Your assignment: In the material below, find the line that contains "Import Json Extractor." and the line that contains "extract_entities_and_relationships openai_client groq_client", then write out exactly those two lines and everything between them.

Supplied records:
(** C3 (amended): [create_relationship] returns false, and leaves the
    store as it was, when the upper-cased relationship type is outside
    {DEFINES, DETAILS, REFERS_TO, ASSOCIATED_WITH}; for a type inside the
    set it returns true whatever the two names are.  Self-loops are
    dropped one level up: the relationship loop of [persist_extraction]
    skips an item whose source and target normalize to the same string,
    without a store write and without counting it. *)
Theorem create_relationship_spec :
  (forall (source_name target_name rel_type : str) (description : Json.json)
          (doc_id : str) (g : Neo4j.graph),
      mem (upper rel_type) Neo4j.allowed = false ->
      Neo4j.create_relationship source_name target_name rel_type description doc_id g
      = (g, false)) /\
  (forall (source_name target_name rel_type : str) (description : Json.json)
          (doc_id : str) (g : Neo4j.graph),
      mem (upper rel_type) Neo4j.allowed = true ->
      snd (Neo4j.create_relationship source_name target_name rel_type
                                     description doc_id g) = true) /\
  (forall (r : Json.json) (written : Z) (g : Neo4j.graph) (s : str),
      Extractor.normalized_endpoint r "source" = Ok s ->
      Extractor.normalized_endpoint r "target" = Ok s ->
      fst (Extractor.persist_relationship r written g) = g /\
      (forall w, snd (Extractor.persist_relationship r written g) = Ok w ->
                 w = written)).
Proof.
  split; [apply create_relationship_disallowed|].
  split; [apply create_relationship_allowed|apply persist_relationship_self_loop].
Qed.

(* --------------------------------------------------------------------- *)
(** ** Extractor: extract_entities_and_relationships                       *)
(* --------------------------------------------------------------------- *)

Section Extraction.

Import Json Extractor.

Variable openai_client : option provider.
Variable groq_client : option provider.
Variable EXTRACTION_PROMPT : str.
Variable json_loads : str -> result json.

Let extract :=
  extract_entities_and_relationships openai_client groq_client
                                     EXTRACTION_PROMPT json_loads.
Let chat := chat_completion openai_client groq_client.
Let parse := parse_response json_loads.

(** The call returns a value on every input. *)
Lemma extract_never_raises (text section_id : str) (is_empty : bool) :
  exists log ex, extract text section_id is_empty = (log, Ok ex).
Proof.
  unfold extract, extract_entities_and_relationships.
  destruct (is_empty || _); [by eauto|].
  destruct (chat_completion _ _ _) as [log answer].
  destruct (bind answer _); eauto.
Qed.

(** No request is made for an empty chunk. *)
Lemma extract_empty_chunk (text section_id : str) (is_empty : bool) :
  is_empty = true \/ strip text = [] ->
  extract text section_id is_empty = ([], Ok empty_extraction).
Proof.
  unfold extract, extract_entities_and_relationships.
  intros [-> | ->]; [done|]. by rewrite orb_true_r.
Qed.

(** Otherwise the outcome is that of the backend followed by the
    parse, with every exception turned into the empty result. *)
Lemma extract_nonempty (text section_id : str) :
  strip text <> [] ->
  extract text section_id false =
    let '(log, answer) := chat (request EXTRACTION_PROMPT text section_id) in
    (log, Ok (match bind answer parse with
              | Ok ex => ex
              | Raise _ => empty_extraction
              end)).
Proof.
  unfold extract, extract_entities_and_relationships, chat, parse.
  intros Hne. destruct (strip text) eqn:Hs; [done|]. cbn [orb py_truthy negb].
  destruct (chat_completion _ _ _) as [log answer].
  by destruct (bind answer _).
Qed.

(** The failures of the parse. *)
Lemma parse_response_failures (r : response) :
  (choices r = [] -> parse r = Raise IndexError) /\
  (forall cs, choices r = None :: cs -> parse r = Raise TypeError) /\
  (forall s cs e, choices r = Some s :: cs -> json_loads s = Raise e ->
                  parse r = Raise e) /\
  (forall s cs v, choices r = Some s :: cs -> json_loads s = Ok v ->
                  (forall fields, v <> JObj fields) ->
                  parse r = Raise AttributeError).
Proof.
  unfold parse, parse_response.
  repeat split.
  - by intros ->.
  - by intros cs ->.
  - intros s cs e -> Hl. cbn. by rewrite Hl.
  - intros s cs v -> Hl Hv. cbn. rewrite Hl. cbn.
    destruct v; try done. by destruct (Hv fields).
Qed.

(** A JSON object is taken as it is: the two lists, cut to 25 and 30
    items, whatever the items are. *)
Lemma parse_response_object (r : response) (s : str) (cs : list (option str))
      (fields : list (str * json)) :
  choices r = Some s :: cs ->
  json_loads s = Ok (JObj fields) ->
  parse r = Ok {|
    ex_entities :=
      firstn 25 (_safe_list (default JNull (assoc "entities" fields)));
    ex_relationships :=
      firstn 30 (_safe_list (default JNull (assoc "relationships" fields))) |}.
Proof.
  unfold parse, parse_response. intros -> Hl. cbn. rewrite Hl. cbn.
  by destruct (assoc "entities" fields), (assoc "relationships" fields).
Qed.

End Extraction.

(** C2 (counterexample): the backend answers with an entity whose type
    and salience are outside the enumerations and with a "relationships"
    that is not a list; the entity is returned all the same. *)
Lemma extract_returns_schema_violation :
  snd (Extractor.extract_entities_and_relationships
         (Some (Fixtures.answering Fixtures.alien_content)) None []
         (Fixtures.loads_one Fixtures.alien_content Fixtures.alien_value)
         "Acme builds rockets." "s1" false)
  <> Ok Extractor.empty_extraction.
Proof. vm_compute. discriminate. Qed.

Example extract_alien_entity :
  Extractor.extract_entities_and_relationships
    (Some (Fixtures.answering Fixtures.alien_content)) None []
    (Fixtures.loads_one Fixtures.alien_content Fixtures.alien_value)
    "Acme builds rockets." "s1" false
  = ([ (Extractor.OpenAI, Extractor.request [] "Acme builds rockets." "s1") ],
     Ok {| Extractor.ex_entities := [Fixtures.alien_entity];
           Extractor.ex_relationships := [] |}).
Proof. vm_compute. reflexivity. Qed.

Example extract_falls_back_to_groq :
  Extractor.extract_entities_and_relationships
    (Some Fixtures.failing) (Some Fixtures.failing) []
    (Fixtures.loads_one Fixtures.alien_content Fixtures.alien_value)
    "x" "s1" false
  = ([ (Extractor.OpenAI, Extractor.request [] "x" "s1");
       (Extractor.Groq, Extractor.request [] "x" "s1") ],
     Ok Extractor.empty_extraction).
Proof. vm_compute. reflexivity. Qed.

(** C2 (amended): [extract_entities_and_relationships] returns a value on
    every input, never an exception.  A chunk marked [is_empty], or whose
    text is whitespace only, gives the empty result and no request is
    made.  Otherwise a backend error gives the empty result, and so does
    a reply that cannot be parsed: no choice, a null content, text that
    [json.loads] rejects, or a JSON value that is not an object.  A reply
    that is a JSON object is accepted without validation: the result
    holds its "entities" and "relationships" when they are lists (the
    empty list otherwise), cut to 25 and 30 items, whatever the items
    are. *)
Theorem extract_entities_and_relationships_spec
        (openai_client groq_client : option Extractor.provider)
        (EXTRACTION_PROMPT : str) (json_loads : str -> result Json.json)
        (text section_id : str) :
  let extract :=
    Extractor.extract_entities_and_relationships
      openai_client groq_client EXTRACTION_PROMPT json_loads text section_id in
  let answer :=
    Extractor.chat_completion openai_client groq_client
      (Extractor.request EXTRACTION_PROMPT text section_id) in
  let parse := Extractor.parse_response json_loads in
  (forall is_empty, exists log ex, extract is_empty = (log, Ok ex)) /\
  (forall is_empty,
      is_empty = true \/ strip text = [] ->
      extract is_empty = ([], Ok Extractor.empty_extraction)) /\
  (strip text <> [] ->
   fst (extract false) = fst answer /\
   (forall e, snd answer = Raise e ->
              snd (extract false) = Ok Extractor.empty_extraction) /\
   (forall r e, snd answer = Ok r -> parse r = Raise e ->
                snd (extract false) = Ok Extractor.empty_extraction) /\
   (forall r s cs fields,
       snd answer = Ok r ->
       Extractor.choices r = Some s :: cs ->
       json_loads s = Ok (Json.JObj fields) ->
       snd (extract false) =
       Ok {| Extractor.ex_entities :=
               firstn 25 (Extractor._safe_list
                            (default Json.JNull (Json.assoc "entities" fields)));
             Extractor.ex_relationships :=
               firstn 30 (Extractor._safe_list
                            (default Json.JNull (Json.assoc "relationships" fields)))
          |})) /\
  (forall r,
      (Extractor.choices r = [] -> parse r = Raise IndexError) /\
      (forall cs, Extractor.choices r = None :: cs -> parse r = Raise TypeError) /\
      (forall s cs e, Extractor.choices r = Some s :: cs -> json_loads s = Raise e ->
                      parse r = Raise e) /\
      (forall s cs v, Extractor.choices r = Some s :: cs -> json_loads s = Ok v ->
                      (forall fields, v <> Json.JObj fields) ->
                      parse r = Raise AttributeError)).
Proof.
  intros extract answer parse. subst extract answer parse.
  split; [intros; apply extract_never_raises|].
  split; [intros; by apply extract_empty_chunk|].
  split; [|apply parse_response_failures].
  intros Hne. rewrite extract_nonempty by done.
  destruct (Extractor.chat_completion _ _ _) as [log ans]. cbn [fst snd].
  split; [done|]. split; [|split].
  - by intros e ->.
  - intros r e -> Hp. cbn. by rewrite Hp.
  - intros r s cs fields -> Hc Hl. cbn.
    by rewrite (parse_response_object _ _ _ _ _ Hc Hl).
Qed.

(* --------------------------------------------------------------------- *)
(** ** Community detection                                                 *)
(* --------------------------------------------------------------------- *)

Example fifteen_sections_graph :
  let G := CommunityDetection.get_section_graph Documents.fifteen_sections Documents.doc in
  CommunityDetection.number_of_nodes G = 15 /\
  CommunityDetection.number_of_edges G = 0.
Proof. vm_compute. split; reflexivity. Qed.

Example sixteen_sections_graph :
  let G := CommunityDetection.get_section_graph Documents.sixteen_sections Documents.doc in
  CommunityDetection.number_of_nodes G = 16 /\
  CommunityDetection.number_of_edges G = 10.
Proof. vm_compute. split; reflexivity. Qed.

Example sixteen_sections_skipped :
  CommunityDetection.detect_section_communities
    Documents.one_block Documents.zero_modularity
    Documents.sixteen_sections Documents.doc
  = (Documents.sixteen_sections, CommunityDetection.Skipped 16 10).
Proof. vm_compute. reflexivity. Qed.

Section Communities.

Import Json Neo4j CommunityDetection.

Answer:
Import Json Extractor.

Variable openai_client : option provider.
Variable groq_client : option provider.
Variable EXTRACTION_PROMPT : str.
Variable json_loads : str -> result json.

Let extract :=
  extract_entities_and_relationships openai_client groq_client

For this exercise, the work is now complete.